Required work:
Search the records for the string "shared" and copy every line in which it appears.

Data section:
○ ○ ○ ○ ○ ○ ○
(* ===== verification/Prelude.v ===== *)
(** * nmdns: a verification library

    nmdns ([src/src/*.rs]) is a multicast DNS daemon for routers: it answers
    queries for its own host and services, caches the records it hears, answers
    from that cache for hosts on other interfaces, and repeats datagrams between
    interfaces.  This library models the daemon from the configuration file to
    the bytes it hands to the sockets, and proves that it does what RFC 6762 and
    its own documentation ask of it.

    ** The program and its model

    One process; a receive loop that spawns a handler task per datagram (at most
    256), a sweep of the caches, a browser that sends queries, a signal watcher;
    all share the configuration, the interfaces, the record cache, the multicast
    rate limiter and a shutdown token.

    - [Prelude]: this file.  [Result], iterator adaptors, machine integers, the
      boolean-to-proposition tactics, the hint database [nmdns].
    - [RustStd]: [Duration] and [Instant] as nanoseconds in [Z], [HashMap] as an
      association list up to key equivalence whose iteration order is any
      permutation (class [HashIter]).
    - [StdNet]: [std::net] addresses as integers with their parsers, and a printer
      for the round trips.
    - [Hickory]: the interface of the [hickory-proto] crate, which is not part of
      the repository: types and functions are the classes [HickoryTypes] and
      [Hickory] with the documented behaviour as laws; [Sample] is an instance on
      which witnesses compute.
    - [RecordKey] ([record_key.rs]), [Cache] ([cache.rs]), [Timing] ([timing.rs]):
      the state behind each mutex is a record or map; every method is a function
      of that state and of the clock readings it takes.
    - [Os]: the system calls as a class; a socket is the list of calls that
      configured it.
    - [Effects]: the [async] functions are finite trees of actions (clock, random
      numbers, sleep, send, one critical section of the cache or the rate
      limiter).  [traces] gives all behaviours under arbitrary answers of the
      environment, so what is proved of traces holds whatever other tasks do in
      between; [run] executes a program alone and computes.
    - [Iface] ([iface.rs]), [Config] ([config.rs]), [Services] ([services.rs]),
      [State] ([state.rs]), [Repeater] ([repeater.rs]), [Responder]
      ([responder.rs]), [Browser] ([browser.rs]), [Engine] ([engine.rs],
      [exit_code.rs]), [Main] ([main.rs]): the components, definition by
      definition; a definition has the name of the function it models, and the
      loops and closures of a function are definitions of their own next to it.
    - [CacheSpec]: the abstract cache (a partial map from keys to entries) and the
      simulation that [Cache] implements it.
    - [System] ([engine.rs], [run], [signal_watcher], [cache_evictor] and
      [main_loop]): all tasks together as a step relation with an arbitrary
      scheduler, from the startup sequence to the drain at exit.  A task carries
      the events it has performed, the shared state the history of the rate limiter
      and the datagrams that were given to a handler.
    - [Tasks]: the tasks of [System] related back to their programs; what the
      handlers send, how much, where it comes from, and how long they take.
    - [Relay]: the cross-interface service end to end.
    - [UnitTests]: the [#[test]] functions of the sources as boolean definitions on
      the instance [Sample].

    ** What the theorems show

    - Whole daemon ([System]): under every scheduling and every sequence of
      datagrams the cache invariant holds, at most 256 handlers are in flight and
      none panics ([system_invariant]); successive grants of the rate limiter are
      apart by their interval, up to the time a task spends between its reading of
      the clock and the lock ([system_rate_limit]); the daemon exits only after
      cancellation, with its goodbyes sent and its tasks drained, and can always be
      shut down if its signal handlers could be registered ([system_can_exit]).
    - Handlers in the whole daemon ([Tasks]): a datagram a handler sends is its own
      datagram repeated or a response all of whose records the shared rate limiter
      granted ([handler_sends_backed]); each of these records is ours or was received
      on another interface ([response_records_learned]); at most one datagram goes
      out on each interface for one that came in ([handler_amplification]); handlers
      pause at most 500 ms and can finish within that time ([handlers_terminate]).
    - Datagrams ([Engine]): which datagrams have effects ([handle_datagram_gate])
      and which effects ([handle_datagram_effects]); exit codes of the startup
      phases ([startup_spec]); what [--check] guarantees
      ([Main.check_guarantees]).
    - Queries ([Responder]): content, destination and rate limiting of a response
      ([handle_query_response], [handle_query_grants_sent]), its delay
      ([handle_query_delay]), candidate answers and additionals
      ([candidate_answers_spec], [cached_additionals_spec]), known-answer
      suppression ([apply_known_answers_spec]); probes, announcements and goodbyes
      ([probe_all_spec], [announce_all_spec], [announce_goodbye_spec]); a record
      learned on one link answers later queries on another
      ([Relay.learn_then_answer]).
    - Cache: reachable states are consistent ([cache_reachable_inv]); every run of
      inserts, sweeps and lookups is a run of the abstract cache
      ([CacheSpec.cache_refines_spec]); further theorems on each branch.
    - Rate limiter ([Timing]): one decision ([check_and_mark_spec]), equivalence of
      the swept tracker with one that is never swept for checks that do not use a
      reading older than a sweep ([sweep_unobservable]), the ranges of the random
      delays; two lemmas of [TimingSample] show what an old reading can do.
    - Configuration, services, interfaces, repeater, browser: functional
      specifications, subnet arithmetic at its bit width, round trips of the
      subnet syntax, the query schedule without overflow.
    - As a check of the model itself, it passes the unit tests of the repository
      ([UnitTests.unit_tests_hold]).

    Each file ends with its properties (marked C<n>) and a module [...Sample] that
    evaluates them on a concrete input.

    ** Bounds and fuel

    Integers are in [Z] with the width of the source written out where it matters
    ([as_u32], saturating operations, the shift amount of [ipv6_net] taken modulo
    128 as in a release build).  All handlers are finite trees, so they terminate
    without fuel.  The browser loops forever; [run_browser n] is its first [n]
    rounds, the theorems hold for every [n], and [System] runs the rounds as a
    looping task without bound.  The pauses of a task last at least as long as
    asked; when a tick of the sweep's timer comes is up to the environment
    ([Effects.ATick]), so nothing that is proved depends on its schedule.

    ** Not modelled

    The log lines other than those of [log_query] and [log_response] (what they
    index is); the schedule of the interval timer, which is code of [tokio]; the texts
    printed by the command line; the parsing of TOML text, of the command line and
    of DNS messages (parameters with laws where needed); the delivery of signals (a
    signal is a step of [System]); poisoned mutexes (no critical section panics);
    platforms other than Linux; the one ignored unit test and the integration tests.

    ** Next

    The integration tests; encoding limits of [Message]; how old the reading of a
    check can be under a fair scheduler. *)

From stdpp Require Export prelude list.
From Stdlib Require Export ZArith Lia.
From Stdlib Require Import Permutation.

#[global] Open Scope Z_scope.

(** ** Notation

    [rust_scope] holds the spelling of Rust's [==] on types whose [PartialEq]
    may be coarser than structural equality (a DNS name compares without
    regard to case): the relation is stdpp's [≡] and the test is its decision. *)

Declare Scope rust_scope.
Delimit Scope rust_scope with rust.
Notation "a == b" := (bool_decide (a ≡ b)) (at level 70, no associativity) : rust_scope.
Notation "a ==? b" := (bool_decide (a = b)) (at level 70, no associativity) : rust_scope.
#[global] Open Scope rust_scope.

(** ** [Result] *)

Inductive result (E A : Type) : Type :=
| Ok (a : A)
| Err (e : E).
Arguments Ok {E A} a.
Arguments Err {E A} e.

#[export] Instance result_bind {E} : MBind (result E) := λ A B f r,
  match r with Ok a => f a | Err e => Err e end.
#[export] Instance result_ret {E} : MRet (result E) := λ A, Ok.
#[export] Instance result_fmap {E} : FMap (result E) := λ A B f r,
  match r with Ok a => Ok (f a) | Err e => Err e end.

Definition map_err {E F A} (f : E → F) (r : result E A) : result F A :=
  match r with Ok a => Ok a | Err e => Err (f e) end.

Definition ok {E A} (r : result E A) : option A :=
  match r with Ok a => Some a | Err _ => None end.

Definition is_ok {E A} (r : result E A) : bool :=
  match r with Ok _ => true | Err _ => false end.

Definition ok_or {E A} (o : option A) (e : E) : result E A :=
  match o with Some a => Ok a | None => Err e end.

(** [iter().map(f).collect::<Result<Vec<_>, _>>()]: stops at the first error. *)
Fixpoint collect_result {E A B} (f : A → result E B) (l : list A) : result E (list B) :=
  match l with
  | [] => Ok []
  | x :: l => match f x with
              | Err e => Err e
              | Ok y => match collect_result f l with
                        | Err e => Err e
                        | Ok ys => Ok (y :: ys)
                        end
              end
  end.

Lemma collect_result_ok {E A B} (f : A → result E B) l ys :
  collect_result f l = Ok ys ↔ Forall2 (λ x y, f x = Ok y) l ys.
Proof.
  revert ys; induction l as [|x l IH]; intros ys; simpl.
  - split; [intros [= <-]; constructor | by inversion 1].
  - split.
    + destruct (f x) eqn:Hx; [|done].
      destruct (collect_result f l) eqn:Hl; [|done].
      intros [= <-]. constructor; [done|]. by apply IH.
    + inversion 1 as [|? y ? ys' Hy Hys]; subst.
      rewrite Hy. by rewrite (proj2 (IH ys') Hys).
Qed.

Lemma collect_result_err {E A B} (f : A → result E B) l e :
  collect_result f l = Err e ↔
  ∃ l1 x l2, l = l1 ++ x :: l2 ∧ f x = Err e ∧ Forall (λ y, is_ok (f y) = true) l1.
Proof.
  induction l as [|x l IH]; simpl.
  - split; [done|]. intros (l1 & x & l2 & H & _). by destruct l1.
  - destruct (f x) as [y|e'] eqn:Hx.
    + split.
      * destruct (collect_result f l) as [ys|e''] eqn:Hl; [done|]. intros [= ->].
        destruct (proj1 IH eq_refl) as (l1 & z & l2 & -> & Hz & Hl1).
        exists (x :: l1), z, l2. repeat split; [done|].
        constructor; [by rewrite Hx | done].
      * intros ([|x' l1] & z & l2 & Heq & Hz & Hl1); simplify_eq/=; [congruence|].
        inversion Hl1; subst.
        assert (Hl : collect_result f (l1 ++ z :: l2) = Err e) by (apply IH; eauto 10).
        by rewrite Hl.
    + split.
      * intros [= ->]. exists [], x, l. by repeat split.
      * intros ([|x' l1] & z & l2 & Heq & Hz & Hl1); simplify_eq/=; [congruence|].
        inversion Hl1 as [|? ? Hc]; subst. by rewrite Hx in Hc.
Qed.

(** ** Iterator adaptors on [Vec] *)

(** [iter().position(p)]. *)
Fixpoint position {A} (p : A → bool) (l : list A) : option nat :=
  match l with
  | [] => None
  | x :: l => if p x then Some 0%nat else S <$> position p l
  end.
(* ===== verification/RecordKey.v ===== *)
(** * RecordKey: the identity of a resource record ([src/record_key.rs])

    The key of the cache and of the rate limiter: name, type, class and data,
    compared with the [Eq] of each part (so names ignore case). *)

From S2P Require Import Prelude RustStd StdNet Hickory.

Section key.
Context `{Hickory}.

Record RecordKey := mkKey {
  key_name : Name;
  key_rtype : RecordType;
  key_class : DNSClass;
  key_rdata : RData;
}.

(** [#[derive(Eq, PartialEq, Hash)]]. *)
#[export] Instance RecordKey_equiv : Equiv RecordKey := λ a b,
  key_name a ≡ key_name b ∧ key_rtype a = key_rtype b ∧
  key_class a = key_class b ∧ key_rdata a ≡ key_rdata b.

#[export] Instance RecordKey_dec : RelDecision (≡@{RecordKey}).
Proof. intros a b. unfold equiv, RecordKey_equiv. apply _. Defined.

#[export] Instance RecordKey_equivalence : Equivalence (≡@{RecordKey}).
Proof.
  split; unfold equiv, RecordKey_equiv.
  - by intros a.
  - intros a b (?&?&?&?). by repeat split.
  - intros a b c (?&?&?&?) (?&?&?&?). repeat split; try congruence; by etrans.
Qed.

Definition key_of (r : DnsRecord) : RecordKey :=
  mkKey (rec_name r) (record_type r) (rec_class r) (rec_data r).

(** Neither the TTL nor the cache-flush bit is part of the identity. *)
Lemma key_of_set_ttl t r : key_of (set_ttl t r) = key_of r.
Proof. done. Qed.

Lemma key_of_set_flush b r : key_of (set_cache_flush b r) = key_of r.
Proof. done. Qed.

Lemma key_equiv_name a b : a ≡ b → key_name a ≡ key_name b.
Proof. by intros (?&_). Qed.
Lemma key_equiv_rtype a b : a ≡ b → key_rtype a = key_rtype b.
Proof. by intros (_&?&_). Qed.
Lemma key_equiv_class a b : a ≡ b → key_class a = key_class b.
Proof. by intros (_&_&?&_). Qed.
Lemma key_equiv_rdata a b : a ≡ b → key_rdata a ≡ key_rdata b.
Proof. by intros (_&_&_&?). Qed.
End key.

#[export] Hint Resolve key_equiv_name key_equiv_rtype key_equiv_class key_equiv_rdata : nmdns.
○ ○ ○ ○ ○ ○ ○
Result of this exercise:
      the events it has performed, the shared state the history of the rate limiter
      datagram repeated or a response all of whose records the shared rate limiter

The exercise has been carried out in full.